(* ===== verification/UncleSpec.v ===== *)
(** What ethash's VerifyUncles guarantees of the uncles of a block. *)
From Stdlib Require Import ZArith Lia.
From stdpp Require Import base list gmap.
From S2P Require Import Prelude Rlp RlpEnc EvmBase ChainConfig Headers Ethash Beacon EngineSpec.
#[local] Open Scope Z_scope.

Section Uncles.
Context (Hash : Header -> hash) (e : Ethash) (chain : ChainReader) (now : Z).

(** [h], stored as ([k], [m]), is the [n]-th header back from ([hash], [number]). *)
Inductive generation : nat -> hash -> Z -> hash -> Z -> Header -> Prop :=
| gen_here hash number h : GetHeader chain hash number = Some h -> generation 0 hash number hash number h
| gen_up n hash number h k m h' : GetHeader chain hash number = Some h ->
    generation n (h_ParentHash h) (u64_sub number 1) k m h' -> generation (S n) hash number k m h'.

(** Headers that have uncles are stored with their block. *)
Definition bodies_stored : Prop := forall hash number h, GetHeader chain hash number = Some h ->
  h_UncleHash h <> EmptyUncleHash -> exists b, GetBlock chain hash number = Some b.
(** And only those. *)
Definition uncles_hashed : Prop := forall hash number h b, GetHeader chain hash number = Some h ->
  h_UncleHash h = EmptyUncleHash -> GetBlock chain hash number = Some b -> b_uncles b = [].

Lemma ban_uncles (l : list Header) (s : gset hash) (x : hash) : x ∈ fold_left (fun s u => {[Hash u]} ∪ s) l s <-> x ∈ s \/ exists u, u ∈ l /\ x = Hash u.
Proof.
  revert s. induction l as [|u l IH]; intros s; cbn; [split; [by left|intros [?|(u & Hu & _)]; [done|by apply elem_of_nil in Hu]]|].
  rewrite IH. split.
  - intros [[->%elem_of_singleton|H]%elem_of_union|(v & Hv & ->)]; [right; exists u; split; [left|done]|by left|right; exists v; split; [by right|done]].
  - intros [H|(v & [->|Hv]%elem_of_cons & ->)]; [left; set_solver|left; set_solver|right; eauto].
Qed.

(** The ancestors gathered are ancestors, [n] generations at most. *)
Lemma gather_ancestors n number parent s m k h : (gather Hash chain n number parent s m).2 !! k = Some h ->
  m !! k = Some h \/ exists i j, (i < n)%nat /\ generation i parent number k j h.
Proof.
  revert number parent s m. induction n as [|n IH]; intros number parent s m; cbn [gather]; [by left|].
  destruct (GetHeader chain parent number) as [a|] eqn:Ea; [|by left].
  assert (forall s', (gather Hash chain n (u64_sub number 1) (h_ParentHash a) s' (<[parent := a]> m)).2 !! k = Some h ->
    m !! k = Some h \/ exists i j, (i < S n)%nat /\ generation i parent number k j h) as Hnext.
  { intros s' H. destruct (IH _ _ _ _ H) as [Hk|(i & j & Hi & Hg)].
    - destruct (decide (k = parent)) as [->|Hne]; [|rewrite lookup_insert_ne in Hk by done; by left].
      rewrite lookup_insert_eq in Hk. injection Hk as ->. right. exists 0%nat, number. split; [lia|by constructor].
    - right. exists (S i), j. split; [lia|by eapply gen_up]. }
  case_bool_decide; [apply Hnext|]. destruct (GetBlock chain parent number) as [b|]; [apply Hnext|]. cbn.
  intros Hk. destruct (decide (k = parent)) as [->|Hne]; [|rewrite lookup_insert_ne in Hk by done; by left].
  rewrite lookup_insert_eq in Hk. injection Hk as ->. right. exists 0%nat, number. split; [lia|by constructor].
Qed.

Lemma gather_keeps n number parent s m x : x ∈ s -> x ∈ (gather Hash chain n number parent s m).1.
Proof.
  revert number parent s m. induction n as [|n IH]; intros number parent s m Hx; cbn [gather]; [done|].
  destruct (GetHeader chain parent number) as [a|]; [|done]. case_bool_decide; [by apply IH|].
  destruct (GetBlock chain parent number) as [b|]; [|done]. apply IH, ban_uncles. by left.
Qed.

(** The uncles of the gathered ancestors are banned. *)
Lemma gather_uncles n number parent s m i k j h b u : bodies_stored -> uncles_hashed -> (i < n)%nat ->
  generation i parent number k j h -> GetBlock chain k j = Some b -> u ∈ b_uncles b ->
  Hash u ∈ (gather Hash chain n number parent s m).1.
Proof.
  intros Hbs Huh. revert number parent s m i. induction n as [|n IH]; intros number parent s m i Hi Hg Hb Hu; [lia|].
  cbn [gather]. inversion Hg as [hash0 number0 h0 Hh|i' hash0 number0 a k0 j0 h0 Ha Hg']; subst.
  - rewrite Hh. case_bool_decide as Ee; [rewrite (Huh k j h b) in Hu by done; by apply elem_of_nil in Hu|].
    rewrite Hb. apply gather_keeps, ban_uncles. right. eauto.
  - rewrite Ha. case_bool_decide as Ee; [apply (IH _ _ _ _ i'); [lia|done..]|].
    destruct (Hbs _ _ _ Ha Ee) as [b' ->]. apply (IH _ _ _ _ i'); [lia|done..].
Qed.

(** An uncle that may be included: not used before, not an ancestor, and the valid
    child of an ancestor that is not the block's parent. *)
Lemma check_uncles_ok parentHash m s l : check_uncles Hash e chain now parentHash m s l = Ok tt ->
  NoDup (map Hash l) /\ Forall (fun u => (Hash u ∉ s) /\ m !! Hash u = None /\ h_ParentHash u <> parentHash /\
    (exists p, m !! h_ParentHash u = Some p /\ verifyHeader e chain now u p true = Ok tt)) l.
Proof.
  revert s. induction l as [|u l IH]; intros s; cbn [check_uncles map]; [split; constructor|].
  case_bool_decide as Hs; [done|]. case_bool_decide as Hm; [done|].
  destruct (m !! h_ParentHash u) as [p|] eqn:Ep; [|done]. case_bool_decide as Hp; [done|].
  intros [Hv H]%bind_unit. destruct (IH _ H) as [Hnd Hall]. split.
  - constructor; [|done]. intros (v & Hv' & Hin)%list_elem_of_fmap. rewrite Forall_forall in Hall.
    destruct (Hall v Hin) as [Hn _]. apply Hn. rewrite Hv'. set_solver.
  - constructor; [|eapply Forall_impl; [exact Hall|]; cbn; set_solver].
    split; [done|]. split; [by destruct (m !! Hash u); [destruct Hm|]|]. split; [done|]. eauto.
Qed.
End Uncles.

(** A block whose uncles VerifyUncles accepts has at most two of them, with
    different hashes, and none of them is the block itself or an uncle of one of
    the seven generations before it.  Each is a header that verifies against a
    parent, and this parent is an ancestor of the block, of the second to the
    seventh generation (or the block itself, which only a cycle of hashes would
    allow). *)
Theorem accepted_uncles Hash e chain now block :
  fakeFull e = false -> bodies_stored chain -> uncles_hashed chain ->
  VerifyUncles Hash e chain now block = Ok tt ->
  let h := b_header block in
  let first := u64_sub (big_Uint64 (h_Number h)) 1 in
  len (b_uncles block) <= 2 /\ NoDup (map Hash (b_uncles block)) /\
  Forall (fun u => Hash u <> Hash h
    /\ (forall i k j a b, (i < 7)%nat -> generation chain i (h_ParentHash h) first k j a -> GetBlock chain k j = Some b ->
          ~ exists v, v ∈ b_uncles b /\ Hash v = Hash u)
    /\ h_ParentHash u <> h_ParentHash h
    /\ exists p, verifyHeader e chain now u p true = Ok tt /\
         ((exists i j, (i < 7)%nat /\ generation chain i (h_ParentHash h) first (h_ParentHash u) j p)
          \/ h_ParentHash u = Hash h /\ p = h))
    (b_uncles block).
Proof.
  intros He Hbs Huh Hv h first. unfold VerifyUncles in Hv. rewrite He in Hv. fold h in Hv. fold first in Hv.
  unfold maxUncles in Hv. destruct (Z.ltb_spec 2 (len (b_uncles block))) as [|Hlen]; [done|]. split; [done|].
  destruct (Z.eqb_spec (len (b_uncles block)) 0) as [->%len_0|_]; [split; constructor|].
  destruct (gather Hash chain 7 first (h_ParentHash h) ∅ ∅) as [s m] eqn:Eg.
  destruct (check_uncles_ok _ _ _ _ _ _ _ _ Hv) as [Hnd Hall]. split; [done|]. eapply Forall_impl; [exact Hall|]. cbn.
  intros u (Hs & Hm & Hp & p & Ep & Hok). split; [set_solver|]. split.
  - intros i k j a b Hi Hg Hb (v & Hvin & Eq). apply Hs, elem_of_union. right. rewrite <-Eq.
    pose proof (gather_uncles Hash chain 7 first (h_ParentHash h) ∅ ∅ i k j a b v Hbs Huh Hi Hg Hb Hvin) as H. by rewrite Eg in H.
  - split; [done|]. exists p. split; [done|]. destruct (decide (h_ParentHash u = Hash h)) as [E|Hne].
    + rewrite E, lookup_insert_eq in Ep. injection Ep as <-. by right.
    + rewrite lookup_insert_ne in Ep by done. pose proof (gather_ancestors Hash chain 7 first (h_ParentHash h) ∅ ∅ (h_ParentHash u) p) as H.
      rewrite Eg in H. destruct (H Ep) as [Hx|(i & j & Hi & Hg)]; [by rewrite lookup_empty in Hx|]. left. eauto.
Qed.

(** A block on a chain of two, whose uncle is a second child of the first
    header. *)
Definition two_chain : ChainReader := {|
  chain_Config := stake_config;
  GetHeader hash number :=
    if bool_decide (hash = be_bytes 32 1) then Some (toy_header 0 131072 1000)
    else if bool_decide (hash = be_bytes 32 2) then Some (toy_header 1 131072 1125) else None;
  GetBlock _ _ := None;
  GetTd _ _ := None |}.
Definition uncle : Header :=
  let h := toy_header 1 131072 1125 in
  mk_Header (h_ParentHash h) (h_UncleHash h) (h_Coinbase h) (be_bytes 32 77) (h_TxHash h) (h_ReceiptHash h) (h_Bloom h)
    (h_Difficulty h) (h_Number h) (h_GasLimit h) (h_GasUsed h) (h_Time h) (h_Extra h) (h_MixDigest h) (h_Nonce h)
    (h_BaseFee h) (h_WithdrawalsHash h) (h_ExcessDataGas h).

Lemma accepted_uncles_witness :
  VerifyUncles toy_hash (mk_Ethash None false) two_chain 2000 (mk_Block (toy_header 2 131072 1265) [uncle]) = Ok tt
  /\ NoDup (map toy_hash [uncle]).
Proof.
  assert (VerifyUncles toy_hash (mk_Ethash None false) two_chain 2000 (mk_Block (toy_header 2 131072 1265) [uncle]) = Ok tt) as E
    by by vm_compute.
  split; [exact E|]. refine (proj1 (proj2 (accepted_uncles toy_hash (mk_Ethash None false) two_chain 2000
    (mk_Block (toy_header 2 131072 1265) [uncle]) eq_refl _ _ E))).
  - intros hash number h Hg Hne. exfalso. cbn in Hg. repeat case_bool_decide; simplify_eq; by apply Hne.
  - intros hash number h b _ _ Hb. done.
Defined.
..............................
▶ **Directions for this task**
Exactly as written, repeat each line from the beginning of the data above to the line containing "h_UncleHash h = EmptyUncleHash", inclusive.

▶ **Answer**
(* ===== verification/UncleSpec.v ===== *)
(** What ethash's VerifyUncles guarantees of the uncles of a block. *)
From Stdlib Require Import ZArith Lia.
From stdpp Require Import base list gmap.
From S2P Require Import Prelude Rlp RlpEnc EvmBase ChainConfig Headers Ethash Beacon EngineSpec.
#[local] Open Scope Z_scope.

Section Uncles.
Context (Hash : Header -> hash) (e : Ethash) (chain : ChainReader) (now : Z).

(** [h], stored as ([k], [m]), is the [n]-th header back from ([hash], [number]). *)
Inductive generation : nat -> hash -> Z -> hash -> Z -> Header -> Prop :=
| gen_here hash number h : GetHeader chain hash number = Some h -> generation 0 hash number hash number h
| gen_up n hash number h k m h' : GetHeader chain hash number = Some h ->
    generation n (h_ParentHash h) (u64_sub number 1) k m h' -> generation (S n) hash number k m h'.

(** Headers that have uncles are stored with their block. *)
Definition bodies_stored : Prop := forall hash number h, GetHeader chain hash number = Some h ->
  h_UncleHash h <> EmptyUncleHash -> exists b, GetBlock chain hash number = Some b.
(** And only those. *)
Definition uncles_hashed : Prop := forall hash number h b, GetHeader chain hash number = Some h ->
  h_UncleHash h = EmptyUncleHash -> GetBlock chain hash number = Some b -> b_uncles b = [].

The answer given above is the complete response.